WORK ITEM
In the entries that follow, the lines from the one with "- destruct (Z.eqb_spec r 5) as [->|Hne];" through the one with "Lemma silent_gives_up seg" are the ones to write out, exactly and with both ends included. Nothing else should appear.

EXTRACTED MATERIAL
________
(** Polling at time [now]: nothing yet, one resend with the timeout doubled, or the end. *)
Lemma tick_waiting seg r t c now :
  waiting seg r t c -> 0 <= r <= 5 -> 0 <= t <= now -> now < 2 ^ 31 - 3000 ->
  if t + rto_at r <=? now then
    if r =? 5 then tick_fields now c = reset_conn c else waiting seg (r + 1) now (tick_fields now c)
  else tick_fields now c = c.
Proof.
  intros Hw Hr Ht Hn. unfold tick_fields. rewrite (rt_due_waiting _ _ _ _ _ Hw Hr Ht Hn).
  destruct (t + rto_at r <=? now); [|done]. destruct Hw as [H1 H2 H3 H4 H5]. rewrite H3.
  destruct (Z.eqb_spec r 5) as [->|Hne]; [done|]. unfold TCP_MAX_RETRIES. destruct (Z.leb_spec 5 r); [lia|].
  split; simpl; [done|done|lia|done|]. rewrite H5. by apply patience_step; lia.
Qed.

(** The connection after polls at the times [ts], no acknowledgement arriving. *)
Definition polled (ts : list Z) (c : conn) : conn := fold_left (fun c now => tick_fields now c) ts c.

(** Poll times: in order from [p] on, no two further apart than [d]. *)
Fixpoint spaced (d p : Z) (ts : list Z) : Prop :=
  match ts with
  | [] => True
  | t :: r => p <= t <= p + d /\ t < 2 ^ 31 - 3000 /\ spaced d t r
  end.

Lemma polled_idle ts c : rt_seg c = None -> polled ts c = c.
Proof.
  intros Hc. induction ts as [|t ts IH]; simpl; [done|]. unfold polled in *. simpl.
  replace (tick_fields t c) with c; [done|]. unfold tick_fields, rt_due. rewrite Hc. by rewrite andb_false_r.
Qed.

(** Before its patience ends the connection keeps the segment. *)
Lemma silent_keeps seg d ts r t p c :
  waiting seg r t c -> 0 <= r <= 5 -> 0 <= t <= p -> spaced d p ts -> Forall (fun x => x < t + patience r) ts ->
  exists r' t', waiting seg r' t' (polled ts c) /\ 0 <= r' <= 5.
Proof.
  revert r t p c. induction ts as [|x ts IH]; intros r t p c Hw Hr Ht Hs Hl; [by exists r, t|].
  destruct Hs as (Hx & Hm & Hs). inversion Hl as [|? ? Hx' Hl']; subst.
  pose proof (tick_waiting seg r t c x Hw Hr ltac:(lia) Hm) as Hk. change (polled (x :: ts) c) with (polled ts (tick_fields x c)).
  destruct (Z.leb_spec (t + rto_at r) x).
  - destruct (Z.eqb_spec r 5) as [->|Hne]; [destruct patience_last; lia|].
    destruct (patience_step r ltac:(lia)) as (Ep & _ & _). apply (IH (r + 1) x x); [done|lia|lia|done|].
    rewrite Forall_forall in Hl' |- *. intros y Hy. specialize (Hl' y Hy). lia.
  - rewrite Hk. apply (IH r t x); [done|done|lia|done|done].
Qed.

(** Polled often enough, it is given up once the patience and the poll delays are over. *)
Lemma silent_gives_up seg d ts r t p c :
  waiting seg r t c -> 0 <= r <= 5 -> 0 <= t <= p -> p < t + rto_at r -> spaced d p ts ->
  (exists x, x ∈ ts /\ t + patience r + (6 - r) * d <= x) ->
  c_active (polled ts c) = 0 /\ c_state (polled ts c) = TCP_STATE_CLOSED /\ rt_seg (polled ts c) = None.
Proof.
  revert r t p c. induction ts as [|x ts IH]; intros r t p c Hw Hr Ht Hp Hs (y & Hy & Hl); [by apply not_elem_of_nil in Hy|].
  destruct Hs as (Hx & Hm & Hs). change (polled (x :: ts) c) with (polled ts (tick_fields x c)).
  pose proof (tick_waiting seg r t c x Hw Hr ltac:(lia) Hm) as Hk.
  destruct (Z.leb_spec (t + rto_at r) x).
  - destruct (Z.eqb_spec r 5) as [->|Hne].
    + rewrite Hk, polled_idle by done. done.
    + destruct (patience_step r ltac:(lia)) as (Ep & Eb & _).
      assert (300 <= rto_at (r + 1)) by (destruct (Z.eq_dec (r + 1) 5) as [->|]; [by vm_compute|apply patience_step; lia]).
      assert (0 < patience (r + 1) /\ 0 <= d) as [? ?].
      { split; [|lia]. destruct (Z.eq_dec (r + 1) 5) as [->|]; [by vm_compute|].
        assert (r = 0 \/ r = 1 \/ r = 2 \/ r = 3) as [ ->|[ ->|[ ->| ->]]] by lia; by vm_compute. }
      apply (IH (r + 1) x x); [done|lia|lia|lia|done|]. exists y.
      apply elem_of_cons in Hy as [->|Hy]; [nia|]. split; [done|nia].
  - rewrite Hk. apply (IH r t x); [done|done|lia|lia|done|]. exists y. apply elem_of_cons in Hy as [->|Hy]; [|done].
    assert (rto_at r <= patience r).
    { destruct (Z.eq_dec r 5) as [->|]; [by vm_compute|]. destruct (patience_step r ltac:(lia)) as (Ep & _ & _).
      enough (0 <= patience (r + 1)) by lia. assert (r = 0 \/ r = 1 \/ r = 2 \/ r = 3 \/ r = 4) as [ ->|[ ->|[ ->|[ ->| ->]]]] by lia; by vm_compute. }
    nia.
Qed.

Section TcpClaims.
Context {NH : NetHeap} {PL : Poll}.

Lemma tcp_handle_bytes src dst sport dport sq ak flags w data rip lip s :
  0 <= sport < 2 ^ 16 -> 0 <= dport < 2 ^ 16 -> 0 <= sq < 2 ^ 32 -> 0 <= ak < 2 ^ 32 -> 0 <= flags < 64 ->
  tcp_handle_packet (tcp_bytes src dst sport dport sq ak (0x5000 .| (flags .& 0x3F)) w data) rip lip s =
  match find_conn_by_tuple rip dport sport s with
  | None => tcp_no_conn flags lip rip dport sport sq s
  | Some i => tcp_on_conn i flags sq ak data s
  end.
Proof.
  intros H1 H2 H3 H4 H5. destruct (flags_field flags H5) as (F1 & _ & F3 & F4).
  set (ofl := 0x5000 .| (flags .& 0x3F)) in *. clearbody ofl.
  destruct (tcp_bytes_fields src dst sport dport sq ak ofl w data H1 H2 H3 H4 F1) as (E1 & E2 & E3 & E4 & E5 & E6).
  pose proof (tcp_bytes_len src dst sport dport sq ak ofl w data) as El.
  set (p := tcp_bytes _ _ _ _ _ _ _ _ _) in *. clearbody p. unfold tcp_handle_packet. rewrite E1, E2, E3, E4, E5, F3, F4, El.
  assert (0 <= plen data) by (unfold plen; lia). unfold TCP_HEADER_LEN.
  destruct (Z.ltb_spec (20 + plen data) 20); [lia|]. change (Z.to_nat 20) with 20%nat. by rewrite E6.
Qed.

(** [seg] is a good segment with these fields: the checksum closes the one's complement sum over
    the pseudo header and the bytes, and the receive side runs the state machine of the connection
    it finds, or the no-connection answer, on exactly these ports, numbers, flags and payload. *)
Definition reads_back (src dst sport dport sq ak flags : Z) (data seg : list Z) : Prop :=
  csum_loop seg (csum_loop (pseudo_header src dst (plen seg)) 0) = 0xFFFF /\
  forall rip lip s, tcp_handle_packet seg rip lip s =
    match find_conn_by_tuple rip dport sport s with
    | None => tcp_no_conn flags lip rip dport sport sq s
    | Some i => tcp_on_conn i flags sq ak data s
    end.

Lemma tcp_bytes_read_back src dst sport dport sq ak flags w data :
  0 <= sport < 2 ^ 16 -> 0 <= dport < 2 ^ 16 -> 0 <= sq < 2 ^ 32 -> 0 <= ak < 2 ^ 32 -> 0 <= flags < 64 -> bytes_ok data ->
  reads_back src dst sport dport sq ak flags data (tcp_bytes src dst sport dport sq ak (0x5000 .| (flags .& 0x3F)) w data).
Proof.
  intros H1 H2 H3 H4 H5 Hd. destruct (flags_field flags H5) as (F1 & F2 & _). split.
  - apply tcp_checksum_verifies; [done|lia].
  - intros. by apply tcp_handle_bytes.
Qed.

(** C22: every segment the stack builds reads back as what was put into it: those of
    send_segment, for any connection, flags and payload, whatever window they announce, and the
    reset that answers a packet without a connection.  The checksum closes the
    one's complement sum over the pseudo header and the bytes, as a receiver verifies it, and the
    receive side recovers exactly the ports, sequence and acknowledgement numbers, flags and
    payload; the window is the one announced, and 0 in a reset. *)
Theorem tcp_segment_roundtrip src dst sport dport sq ak flags w data :
  0 <= sport < 2 ^ 16 -> 0 <= dport < 2 ^ 16 -> 0 <= sq < 2 ^ 32 -> 0 <= ak < 2 ^ 32 -> 0 <= flags < 64 -> 0 <= w < 2 ^ 16 -> bytes_ok data ->
  let seg := tcp_bytes src dst sport dport sq ak (0x5000 .| (flags .& 0x3F)) w data in
  let rst := rst_segment src dst sport dport ak in
  reads_back src dst sport dport sq ak flags data seg /\ get_be16 seg 14 = w /\
  reads_back src dst sport dport 0 ak (TCP_FLAG_RST .| TCP_FLAG_ACK) [] rst /\ get_be16 rst 14 = 0.
Proof.
  intros H1 H2 H3 H4 H5 H6 Hd. cbv zeta. split; [by apply tcp_bytes_read_back|]. split; [exact (u16_split w H6)|]. split; [|done].
  apply (tcp_bytes_read_back src dst sport dport 0 ak (TCP_FLAG_RST .| TCP_FLAG_ACK) 0 []); [lia..|by vm_compute|constructor].
Qed.
(** One call is one step of the queues. *)
Lemma tcp_do_refines fuel i j ip a b e s :
  duplex i j ip a b s -> ev_ok e (waiting a, waiting b) -> (forall x z, can_alloc x z = true) ->
  let '(r, q) := spec_ev e (waiting a, waiting b) in
  exists a' b' s', tcp_do (S (S fuel)) (Z.of_nat i) (Z.of_nat j) e s = (r, s') /\
  duplex i j ip a' b' s' /\ (waiting a', waiting b') = q /\
  moved (sent_by AtA e) (sent_by AtB e) a b a' b' /\ only_conns i j a' b' s s'.
Proof.
  intros D He Ha. pose proof (lk_ne _ _ _ _ _ _ (proj1 D)) as Hne. destruct e as [[|] d|[|] n]; cbn [spec_ev ev_ok sent_by] in *.
  - destruct (send_from_a fuel i j ip a b d s D (proj1 He) (proj2 He) Ha) as (a' & b' & s' & E & D' & Wa & Wb & M & O).
    exists a', b', s'. by rewrite Wa, Wb.
  - destruct (send_from_a fuel j i ip b a d s (duplex_sym _ _ _ _ _ _ D) (proj1 He) (proj2 He) Ha) as (b' & a' & s' & E & D' & Wb & Wa & M & O).
    exists a', b', s'. rewrite Wa, Wb. split; [done|]. split; [by apply duplex_sym|]. split; [done|]. split; [by apply moved_sym|].
    by apply only_conns_sym.
  - destruct (recv_at_b (S (S fuel)) j i ip b a n s (duplex_sym _ _ _ _ _ _ D) He) as (a' & s' & E & D' & Wa & M & O).
    exists a', b, s'. rewrite Wa. split; [done|]. split; [by apply duplex_sym|]. split; [done|]. split; [by apply moved_sym|].
    by apply only_conns_sym.
  - destruct (recv_at_b (S (S fuel)) i j ip a b n s D He) as (b' & s' & E & D' & Wb & M & O).
    exists a, b', s'. by rewrite Wb.
Qed.

(** * The echo service talking to itself *)

(** One datagram from port 7 to port 7 is on the ring, the echo service listens and no socket is
    bound to the port. *)
Record echo_storm (p : list Z) (s0 : net) : Prop := {
  es_ring : lo_empty s0;
  es_lo : owned 0x0100007F s0;
  es_free : first_index (bound_dgram ECHO_PORT) (nsocks s0) = None;
  es_echo : exists k l, list_find (fun l => Is_true (listens_on ECHO_PORT l)) (udp_listeners s0) = Some (k, l) /\ ul_handler l = Some UdpEcho
}.

Lemma echo_step data fuel s0 :
  let p := ip_packet IP_PROTO_UDP 0x0100007F 0x0100007F (udp_bytes ECHO_PORT ECHO_PORT data) in
  plen data <= UDP_DGRAM_MAX -> echo_storm p s0 -> (forall x z, can_alloc x z = true) ->
  exists s1, ip_loopback_poll (S fuel) (loopback_enqueue p s0) = ip_loopback_poll fuel (loopback_enqueue p s1) /\ echo_storm p s1.
Proof.
  intros p Hl [Hr Ho Hf (k & l & Hk & Hh)] Ha. unfold UDP_DGRAM_MAX in Hl. pose proof (plen_nonneg data).
  rewrite poll_one; [|done|unfold p; rewrite ip_packet_len, udp_bytes_len; unfold IP_HEADER_LEN, UDP_HEADER_LEN, LO_MAX_PKT; lia].
  unfold p at 1. rewrite ip_handle_own; [|done|done|done|rewrite udp_bytes_len; unfold UDP_HEADER_LEN; lia|exact Ho]. fold p.
  set (sd := set_g_last_rx_ttl 64 (dequeued p s0)).
  change (ip_dispatch IP_PROTO_UDP ?x ?y ?z sd) with (udp_handle_packet x y sd).
  assert (Hu : udp_handle_packet (udp_bytes ECHO_PORT ECHO_PORT data) 0x0100007F sd = udp_echo_handler data 0x0100007F ECHO_PORT sd).
  { unfold udp_handle_packet. rewrite udp_bytes_len. unfold UDP_HEADER_LEN. destruct (Z.ltb_spec (8 + plen data) 8); [lia|].
    change (get_be16 (udp_bytes ECHO_PORT ECHO_PORT data) 2) with ECHO_PORT. change (get_be16 (udp_bytes ECHO_PORT ECHO_PORT data) 0) with ECHO_PORT.
    change (drop (Z.to_nat 8) (udp_bytes ECHO_PORT ECHO_PORT data)) with data.
    unfold nsock_udp_deliver. change (nsocks sd) with (nsocks s0). rewrite Hf. change (udp_listeners sd) with (udp_listeners s0). rewrite Hk. by rewrite Hh. }
  rewrite Hu. unfold udp_echo_handler, udp_send, net_kmalloc. rewrite Ha. cbn [negb].
  set (se := set_allocs (S (allocs sd)) sd). assert (Hoe : owned 0x0100007F se) by exact Ho.
  rewrite ip_send_local; [|by apply owned_local|apply Ha]. rewrite owned_source by done. cbn [snd].
  eexists. split; [reflexivity|]. split; [exact (dequeued_empty p s0 Hr)|done|done|by exists k, l].
Qed.
Lemma ends_app id w L1 L2 : ends id w (L1 ++ L2) = ends id w L1 + ends id w L2.
Proof. unfold ends. rewrite count_occ_app. lia. Qed.
Lemma ends_cons id w h L : ends id w (h :: L) = b2z (h =? UFD_PIPE_MAKE id w) + ends id w L.
Proof. unfold ends. destruct (Z.eqb_spec h (UFD_PIPE_MAKE id w)) as [->|Hn]; [rewrite count_occ_cons_eq by done; cbn; lia|by rewrite count_occ_cons_neq]. Qed.
Lemma ends_nonneg id w L : 0 <= ends id w L. Proof. unfold ends. lia. Qed.

Lemma make_eqb id id' w w' : 0 <= id < Pipe.MAX_PIPES -> 0 <= id' < Pipe.MAX_PIPES ->
  (UFD_PIPE_MAKE id w =? UFD_PIPE_MAKE id' w') = (id =? id') && Bool.eqb w w'.
Proof.
  intros H H'. destruct (pipe_make_decode id w H) as (_ & E1 & E2), (pipe_make_decode id' w' H') as (_ & E1' & E2').
  destruct (Z.eqb_spec (UFD_PIPE_MAKE id w) (UFD_PIPE_MAKE id' w')) as [E|Hn].
  - rewrite E in E1, E2. assert (id = id') as -> by congruence. assert (w = w') as -> by congruence. rewrite Z.eqb_refl. by destruct w'.
  - destruct (Z.eqb_spec id id') as [->|]; [|done]. destruct w, w'; done.
Qed.

Lemma pipe_in_use L s id w : accounted L s -> 0 <= id < Pipe.MAX_PIPES -> UFD_PIPE_MAKE id w ∈ L -> Pipe.bad_pipe id (pipe_view s) = false.
Proof.
  intros [_ _ C _] Hid Hin. specialize (C id Hid). unfold refs_ok in C. unfold Pipe.bad_pipe. cbn [Pipe.pipes pipe_view]. destruct (truthy (Pipe.used (sp s id))).
  - destruct (Z.ltb_spec id 0); [lia|]. destruct (Z.leb_spec Pipe.MAX_PIPES id); [lia|]. done.
  - exfalso. apply list_elem_of_In, (count_occ_In Z.eq_dec) in Hin. unfold ends in C. destruct w; lia.
Qed.

Lemma wake_refs id st j :
  let p' := Pipe.pipes (Pipe.pipe_wake_reader id st) j in let p := Pipe.pipes st j in
  (Pipe.used p', Pipe.read_refs p', Pipe.write_refs p') = (Pipe.used p, Pipe.read_refs p, Pipe.write_refs p).
Proof. destruct (Pipe.wake_pipe id st j) as (_ & _ & _ & E1 & E2 & E3). cbn. by rewrite E1, E2, E3. Qed.

(** The counts after an end is closed: the pipe is released with its last end. *)
Lemma close_end_refs id (w : bool) st :
  Pipe.bad_pipe id st = false -> 0 < (if w then Pipe.write_refs (Pipe.pipes st id) else Pipe.read_refs (Pipe.pipes st id)) ->
  let p := Pipe.pipes st id in
  let r := if w then Pipe.read_refs p else Pipe.read_refs p - 1 in let n := if w then Pipe.write_refs p - 1 else Pipe.write_refs p in
  forall j, let q := Pipe.pipes (Pipe.pipe_close_end id w st) j in
    (Pipe.used q, Pipe.read_refs q, Pipe.write_refs q) =
    if j =? id then (if (r =? 0) && (n =? 0) then 0 else Pipe.used p, r, n)
    else (Pipe.used (Pipe.pipes st j), Pipe.read_refs (Pipe.pipes st j), Pipe.write_refs (Pipe.pipes st j)).
Proof.
  intros Hb H0 p r n j. unfold Pipe.pipe_close_end. rewrite Hb. fold p in H0 |- *.
  match goal with |- context [Pipe.read_refs (Pipe.pipes ?x id) =? 0] => set (st1 := x) end.
  assert (forall i, let q := Pipe.pipes st1 i in (Pipe.used q, Pipe.read_refs q, Pipe.write_refs q) =
    if i =? id then (Pipe.used p, r, n) else (Pipe.used (Pipe.pipes st i), Pipe.read_refs (Pipe.pipes st i), Pipe.write_refs (Pipe.pipes st i))) as H1.
  { intros i. unfold st1. destruct w; rewrite (proj2 (Z.ltb_lt _ _) H0).
    - assert (forall b : bool, let q := Pipe.pipes (if b then Pipe.pipe_wake_reader id (Pipe.set_pipe id (Pipe.set_refs r n p) st) else Pipe.set_pipe id (Pipe.set_refs r n p) st) i in
        (Pipe.used q, Pipe.read_refs q, Pipe.write_refs q) = let q := Pipe.pipes (Pipe.set_pipe id (Pipe.set_refs r n p) st) i in (Pipe.used q, Pipe.read_refs q, Pipe.write_refs q)) as ->.
      { intros []; [apply wake_refs|done]. }
      cbn. destruct (Z.eqb_spec i id) as [->|]; [by rewrite fn_lookup_insert|by rewrite fn_lookup_insert_ne].
    - cbn. destruct (Z.eqb_spec i id) as [->|]; [by rewrite fn_lookup_insert|by rewrite fn_lookup_insert_ne]. }
  pose proof (H1 id) as Hid. cbn zeta in Hid. rewrite Z.eqb_refl in Hid. injection Hid as Hu Hr Hn. rewrite Hr, Hn.
  pose proof (H1 j) as Hj. cbn zeta in Hj. destruct ((r =? 0) && (n =? 0)).
  - cbn. destruct (Z.eqb_spec j id) as [->|]; [rewrite fn_lookup_insert; cbn; congruence|by rewrite fn_lookup_insert_ne].
  - rewrite Hj. by destruct (j =? id).
Qed.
________
OUTPUT BELOW
  - destruct (Z.eqb_spec r 5) as [->|Hne]; [destruct patience_last; lia|].
    destruct (patience_step r ltac:(lia)) as (Ep & _ & _). apply (IH (r + 1) x x); [done|lia|lia|done|].
    rewrite Forall_forall in Hl' |- *. intros y Hy. specialize (Hl' y Hy). lia.
  - rewrite Hk. apply (IH r t x); [done|done|lia|done|done].
Qed.

(** Polled often enough, it is given up once the patience and the poll delays are over. *)
Lemma silent_gives_up seg d ts r t p c :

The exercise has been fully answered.